Le premier modèle de MacBook Air équipé de la puce M1 a été très apprécié pour son mélange de performances et d’efficacité énergétique. La puce A18 Pro est remarquablement similaire à la M1, comme le montrent les benchmarks.
Geekbench 6, performance en mono-cœur :
M1 : 2 369
A18 Pro : 3 409
Effectivement, en performance mono-cœur, la puce de smartphone s’avère plus rapide, et cela se confirme dans d’autres benchmarks, comme la performance NPU dans les tâches d’IA.
Geekbench 6, performance multi-cœur :
M1 : 8 576
A18 Pro : 8 492
En performance multi-cœur, les deux puces sont à égalité. Les résultats d’autres benchmarks varient, mais dans l’ensemble, il n’y a pas de différence significative entre les deux puces.
Il est vrai que le dernier MacBook Air sera bientôt propulsé par une puce M5, qui sera largement plus performante. Alors, la performance niveau M1 reste-t-elle acceptable en 2026 ?
La performance M1 suffira pour beaucoup
Je suis un bon exemple pour répondre à cette question.
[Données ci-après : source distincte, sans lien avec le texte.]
Definition bind {A B} (c : M A) (k : A -> M B) : M B :=
  fun src n =>
    match c src n with
    | (Normal a, n') => k a src n'
    | (Throw e, n') => (Throw e, n')
    end.

Definition lift {A} (c : completion A) : M A := fun _ n => (c, n).

(** [try { c } catch (e) { h e }] *)
Definition tryCatch {A} (c : M A) (h : exception -> M A) : M A :=
  fun src n =>
    match c src n with
    | (Normal a, n') => (Normal a, n')
    | (Throw e, n') => h e src n'
    end.

(** [Math.random()] *)
Definition Math_random : M draw := fun src n => (Normal (src n), S n).

End JS.

Notation "x <- c ;; k" := (JS.bind c (fun x => k))
  (at level 61, c at next level, right associativity).

(* ================================================================== *)
(** * The handler *)
(* ================================================================== *)

(** The double quote, which a literal of this file cannot hold. *)
Definition dquote : jsstring := [0x22%N].

(** The request, as far as the handler reads it: [event.body] is a
    string, or absent ([null] or [undefined]). *)
Record Event := { body : option jsstring }.

Record Response := {
  statusCode : N;
  headers : option (list (jsstring * jsstring));
  responseBody : jsstring
}.

(** An object literal with one list for each label. *)
Record PhraseBank := {
  sad : list jsstring;
  angry : list jsstring;
  anxious : list jsstring;
  happy : list jsstring;
  love : list jsstring;
  surprised : list jsstring;
  neutral : list jsstring
}.

(** The own property [key] of the literal: the list of the label
    [key], and none for another key. *)
Definition entry (bank : PhraseBank) (key : jsstring) : option (list jsstring) :=
  if JSString.eqb key (js "sad") then Some (sad bank)
  else if JSString.eqb key (js "angry") then Some (angry bank)
  else if JSString.eqb key (js "anxious") then Some (anxious bank)
  else if JSString.eqb key (js "happy") then Some (happy bank)
  else if JSString.eqb key (js "love") then Some (love bank)
  else if JSString.eqb key (js "surprised") then Some (surprised bank)
  else if JSString.eqb key (js "neutral") then Some (neutral bank)
  else None.

(** [l.some(w => s.includes(w))] *)
Definition someIncluded (l : list jsstring) (s : jsstring) : bool :=
  existsb (fun w => JSString.includes s w) l.

Definition detectEmotion (t : jsstring) : jsstring :=
  let s := JSString.toLowerCase t in
  if someIncluded [js "sad"; js "unhappy"; js "depressed"; js "cry"; js "lonely"] s
  then js "sad"
  else if someIncluded [js "happy"; js "glad"; js "awesome"; js "great"; js "joy"] s
  then js "happy"
  else if someIncluded [js "angry"; js "mad"; js "furious"; js "annoyed"; js "hate"] s
  then js "angry"
  else if someIncluded [js "anxious"; js "scared"; js "nervous"; js "worried"; js "panic"] s
  then js "anxious"
  else if someIncluded [js "love"; js "luv"] s
  then js "love"
  else if someIncluded [js "surprise"; js "surprised"; js "shocked"] s
  then js "surprised"
  else js "neutral".
(** * ARISS article generator: a shallow embedding of
      [ariss-article-generator.py] and the properties of its parser and
      renderer.

    Text is modelled as [string] (a sequence of bytes, UTF-8 for the
    accented characters of the templates).  The character classes used
    by [str.strip], [str.lower] and the pattern [\d] are the ASCII ones;
    console output ([print]) is not part of the model.  Library calls
    whose tables live outside the program ([dateutil.parser.parse], the
    zone conversion to Europe/Paris, the locale-dependent long date
    format) are variables of the sections that use them. *)

From Stdlib Require Import String Ascii List ZArith Bool Lia Arith.
Import ListNotations.

Open Scope string_scope.
Open Scope list_scope.

(** ** Python exceptions and fallible results *)

Inductive exn : Type :=
| IndexError
| ValueError
| OverflowError
| AttributeError.

Inductive result (A : Type) : Type :=
| Ok (a : A)
| Raise (e : exn).

Arguments Ok {A} a.
Arguments Raise {A} e.

Definition bind {A B : Type} (r : result A) (k : A -> result B) : result B :=
  match r with
  | Ok a => k a
  | Raise e => Raise e
  end.

Notation "x <- r ;; k" := (bind r (fun x => k))
  (at level 61, r at next level, right associativity).

(** ** Python string primitives *)

Module PyStr.

(** [s.startswith(p)] *)
Fixpoint startswith (p s : string) : bool :=
  match p with
  | EmptyString => true
  | String a p' =>
      match s with
      | EmptyString => false
      | String b s' => Ascii.eqb a b && startswith p' s'
      end
  end.

(** [needle in s] *)
Fixpoint contains (needle s : string) : bool :=
  startswith needle s ||
  match s with
  | EmptyString => false
  | String _ s' => contains needle s'
  end.

(** [s.split(sep)] for a non-empty separator: the pieces between the
    leftmost non-overlapping occurrences of [sep].  [skip] counts the
    characters of a matched separator that are still to be passed. *)
Fixpoint split_go (sep : string) (skip : nat) (s : string) : list string :=
  match s with
  | EmptyString => [EmptyString]
  | String c s' =>
      match skip with
      | S k => split_go sep k s'
      | O =>
          if startswith sep s
          then EmptyString :: split_go sep (String.length sep - 1) s'
          else match split_go sep 0 s' with
               | p :: ps => String c p :: ps
               | [] => [String c EmptyString]
               end
      end
  end.

Definition split (sep s : string) : list string := split_go sep 0 s.

(** [sep.join(parts)] *)
Fixpoint join (sep : string) (parts : list string) : string :=
  match parts with
  | [] => EmptyString
  | [p] => p
  | p :: ps => p ++ sep ++ join sep ps
  end.

(** [c.isspace()] on the ASCII range: tab, line feed, vertical tab, form
    feed, carriage return, the separators 28..31 and the space. *)
Definition isspace (c : ascii) : bool :=
  let n := nat_of_ascii c in
  ((9 <=? n)%nat && (n <=? 13)%nat) || ((28 <=? n)%nat && (n <=? 32)%nat).

Fixpoint lstrip (s : string) : string :=
  match s with
  | EmptyString => EmptyString
  | String c s' => if isspace c then lstrip s' else s
  end.

Fixpoint rstrip (s : string) : string :=
  match s with
  | EmptyString => EmptyString
  | String c s' =>
      match rstrip s' with
      | EmptyString => if isspace c then EmptyString else String c EmptyString
      | r => String c r
      end
  end.

(** [s.strip()] *)
Definition strip (s : string) : string := rstrip (lstrip s).

Definition lower_char (c : ascii) : ascii :=
  let n := nat_of_ascii c in
  if (65 <=? n)%nat && (n <=? 90)%nat then ascii_of_nat (n + 32) else c.

(** [s.lower()] *)
Fixpoint lower (s : string) : string :=
  match s with
  | EmptyString => EmptyString
  | String c s' => String (lower_char c) (lower s')
  end.

(** Truth value of a string: non-empty. *)
Definition truthy (s : string) : bool :=
  match s with
  | EmptyString => false
  | String _ _ => true
  end.

Definition isdigit (c : ascii) : bool :=
  let n := nat_of_ascii c in (48 <=? n)%nat && (n <=? 57)%nat.

Fixpoint skip_digits (s : string) : string :=
  match s with
  | EmptyString => EmptyString
  | String c s' => if isdigit c then skip_digits s' else s
  end.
J’ai acheté un MacBook Air reconditionné M1 l’an dernier pour tester s’il répondrait à mes besoins, ou si je devrais passer au modèle M4. Si la machine s’était révélée insuffisante, j’avais fait une bonne affaire et savais que je pourrais récupérer mon investissement à la revente, donc c’était un essai sans risque.
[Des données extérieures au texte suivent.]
Inductive result (A : Type) : Type :=
| Ok (a : A)
| Raise (e : exn).
#[global] Arguments Ok {A} a.
#[global] Arguments Raise {A} e.

Definition bind {A B} (r : result A) (k : A -> result B) : result B :=
  match r with
  | Ok a => k a
  | Raise e => Raise e
  end.

(** ** Characters *)

Definition code (c : ascii) : Z := Z.of_nat (nat_of_ascii c).

(** Py_ISSPACE: space, \t, \n, \v, \f, \r. *)
Definition isspace (c : ascii) : bool :=
  (code c =? 32) || ((9 <=? code c) && (code c <=? 13)).

Definition isdigit (c : ascii) : bool :=
  (48 <=? code c) && (code c <=? 57).

Definition digit_value (c : ascii) : Z := code c - 48.

Definition isupper (c : ascii) : bool := (65 <=? code c) && (code c <=? 90).
Definition islower (c : ascii) : bool := (97 <=? code c) && (code c <=? 122).

Definition chr (n : Z) : ascii := ascii_of_nat (Z.to_nat n).

Definition toupper (c : ascii) : ascii :=
  if islower c then chr (code c - 32) else c.
Definition tolower (c : ascii) : ascii :=
  if isupper c then chr (code c + 32) else c.

(** ** Strings of ASCII characters, and the platform *)

Fixpoint is_ascii (s : string) : bool :=
  match s with
  | String c s' => (code c <? 128) && is_ascii s'
  | EmptyString => true
  end.

(** What the interpreter and its C library decide:
    - [pads_year]: whether [strftime] writes a year below 1000 with four
      digits (glibc writes 5 for the year 5, other C libraries 0005);
    - [unicode_int s]: the value [int(s)] returns for a string with a
      character beyond ASCII, [None] when it raises ValueError;
    - [unicode_strptime s]: the year, month and day that
      [strptime(s, '%Y-%m-%d')] reads from such a string, [None] when the
      string does not match or input is left over;
    - [unicode_title s]: [s.title()] for such a string. *)
Record platform : Type := MkPlatform {
  pads_year : bool;
  unicode_int : string -> option Z;
  unicode_strptime : string -> option (Z * Z * Z);
  unicode_title : string -> string
}.

(** ** [int(s)] for a [str] argument, base 10 *)

Fixpoint skip_spaces (s : string) : string :=
  match s with
  | String c s' => if isspace c then skip_spaces s' else s
  | EmptyString => s
  end.

(** The digit scan of PyLong_FromString: digits with single underscores
    between them.  [prev_us] tells whether the previous character was an
    underscore; the result is the value, the number of digits and the
    unread rest. *)
Fixpoint scan_digits (s : string) (prev_us : bool) (acc : Z) (n : Z)
  : option (Z * Z * string) :=
  match s with
  | String c s' =>
      if isdigit c then scan_digits s' false (acc * 10 + digit_value c) (n + 1)
      else if Ascii.eqb c "_" then
        if prev_us then None else scan_digits s' true acc n
      else if prev_us then None else Some (acc, n, s)
  | EmptyString => if prev_us then None else Some (acc, n, s)
  end.

(** sys.int_info.default_max_str_digits *)
Definition max_str_digits : Z := 4300.

Definition int_literal_error : exn :=
  MkExn ValueError "invalid literal for int() with base 10".

(** PyLong_FromString on a buffer of ASCII characters. *)
Definition long_from_string (s : string) : result Z :=
  let s1 := skip_spaces s in
  let '(sign, s2) :=
    match s1 with
    | String "+" r => (1, r)
    | String "-" r => (-1, r)
    | _ => (1, s1)
    end in
  match s2 with
  | String "_" _ => Raise int_literal_error
  | _ =>
      match scan_digits s2 false 0 0 with
      | Some (v, n, rest) =>
          if n =? 0 then Raise int_literal_error
          else if negb (String.eqb (skip_spaces rest) "") then Raise int_literal_error
          else if max_str_digits <? n then
            Raise (MkExn ValueError "Exceeds the limit (4300 digits) for integer string conversion")
          else Ok (sign * v)
      | None => Raise int_literal_error
      end
  end.

Definition int (p : platform) (s : string) : result Z :=
  if is_ascii s then long_from_string s
  else
    match unicode_int p s with
    | Some v => Ok v
    | None => Raise int_literal_error
    end.

(** ** Truthiness of an optional string: [None] and [''] are false *)

Definition truthy (o : option string) : bool :=
  match o with
  | Some s => negb (String.eqb s "")
  | None => false
  end.

(** ** [str.replace(old, new)] for one-character [old] and [new] *)

Fixpoint replace_char (old new : ascii) (s : string) : string :=
  match s with
  | String c s' =>
      String (if Ascii.eqb c old then new else c) (replace_char old new s')
  | EmptyString => EmptyString
  end.

(** ** [str.title()]: a cased character is upper-cased after an uncased
    one (or at the start) and lower-cased after a cased one. *)

Fixpoint title_from (prev_cased : bool) (s : string) : string :=
  match s with
  | String c s' =>
      if islower c then
        String (if prev_cased then c else toupper c) (title_from true s')
      else if isupper c then
        String (if prev_cased then tolower c else c) (title_from true s')
      else String c (title_from false s')
  | EmptyString => EmptyString
  end.

Definition title (p : platform) (s : string) : string :=
  if is_ascii s then title_from false s else unicode_title p s.

(** ** Decimal output with zero padding to [w] digits ([%04d], [%02d]) *)

Fixpoint zpad (w : nat) (n : Z) : string :=
  match w with
  | O => ""
  | S w' => zpad w' (n / 10) +:+ String (chr (48 + n mod 10)) ""
  end.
Il m’a fallu une semaine pour répondre à la question. Même pour la retouche photo et le montage vidéo 4K occasionnel, l’appareil m’a paru largement suffisant. Il s’est avéré si performant que je n’emporte désormais que ce modèle en voyage, même lorsque je sais à l’avance que j’aurai à effectuer des montages vidéo.
Le MacBook devrait offrir des performances similaires
Je dois toutefois ajouter une réserve. Lorsque j’ai acquis le MacBook Air M1, j’ai opté pour 16 Go de RAM. Le prochain MacBook sera, lui, limité à 8 Go en raison de la puce A18 Pro.
J’ai eu l’occasion de tester un MacBook Air M1 avec 8 Go de RAM appartenant à un ami, et mes impressions étaient que cela restait tout à fait acceptable. Certes, la RAM peut jouer un rôle crucial si vous devez faire tourner de nombreuses applications en même temps, mais pour la majorité des tâches effectuées sur un MacBook Air, je suis convaincu que le nouveau MacBook sera plus que suffisant.
Jusqu’à présent, il nous fallait une bonne raison de choisir le MacBook Pro plutôt que le MacBook Air. À partir de cette semaine, il nous faudra également une bonne raison de préférer le MacBook Air au MacBook d’entrée de gamme.